___ Supplied information
(** * runAll.ts: the attempt scheduler and the per-file pipeline

    A shallow embedding of [src/runAll.ts].  Asynchronous code is written
    in a small monad over an explicit world: the world holds the shared
    log buffer, the process-wide current test, the armed timers and the
    trace of the calls made to the collaborators (build step, browser,
    hooks, reporters).  A computation ends in one of four ways: it
    returns, it throws, it ends the process ([process.exit]) or it waits
    on a promise nobody settles. *)

From Stdlib Require Import List String Ascii ZArith Bool Lia.
Import ListNotations.
Local Open Scope string_scope.
Local Open Scope list_scope.

Set Implicit Arguments.

(** ** Values that a [catch] clause can receive *)

(** [assert] and [assertUsage] of [utils] raise errors of their own kind;
    everything else is a plain [Error] or an arbitrary thrown value. *)
Inductive ErrorKind := PlainError | UsageError | InvariantError.

Inductive JsVal :=
| JsUndefined
| JsNull
| JsBool (b : bool)
| JsNum (z : Z)
| JsStr (s : string)
| JsErr (k : ErrorKind) (msg : string).

(** JavaScript truthiness, as used by [!!err], [if (err)] and [err || x]. *)
Definition truthy (v : JsVal) : bool :=
  match v with
  | JsUndefined | JsNull => false
  | JsBool b => b
  | JsNum z => negb (z =? 0)%Z
  | JsStr s => negb (s =? EmptyString)
  | JsErr _ _ => true
  end.

(** ** Strings: [endsWith] and [replace] with a string pattern *)

Definition endsWith (s suffix : string) : bool :=
  let n := String.length s in
  let m := String.length suffix in
  (m <=? n)%nat && (substring (n - m) m s =? suffix).

Fixpoint dropChars (n : nat) (s : string) : string :=
  match n, s with
  | O, _ => s
  | S n', String _ s' => dropChars n' s'
  | S _, EmptyString => EmptyString
  end.

(** [s.replace(pat, rep)] with a string pattern replaces the first
    occurrence only. *)
Fixpoint replace (pat rep s : string) : string :=
  if prefix pat s then rep ++ dropChars (String.length pat) s
  else match s with
       | EmptyString => EmptyString
       | String c s' => String c (replace pat rep s')
       end.

Fixpoint joinLines (l : list string) : string :=
  match l with
  | [] => EmptyString
  | [x] => x
  | x :: rest => x ++ String "010"%char (joinLines rest)
  end.

(** ** The shared log buffer *)

Inductive Severity := SevInfo | SevWarning | SevError.

Record LogEntry := mkLogEntry {
  logSource : string;
  logText : string;
  severity : Severity
}.

Definition LogBuffer := list LogEntry.

(** Modelled from the spec: [Logs.hasFailLogs] lives in [src/Logs.ts],
    which is not among the sources.  The spec gives its contract: true if
    any [error] entry exists, or, when [failOnWarning], any [warning]
    entry exists. *)
Definition isFailEntry (failOnWarning : bool) (e : LogEntry) : bool :=
  match severity e with
  | SevError => true
  | SevWarning => failOnWarning
  | SevInfo => false
  end.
______
◆ What this task involves
For each line in the records that holds "Import", show that line as it stands.

◆ Solution for this exercise
From Stdlib Require Import List String Ascii ZArith Bool Lia.
Import ListNotations.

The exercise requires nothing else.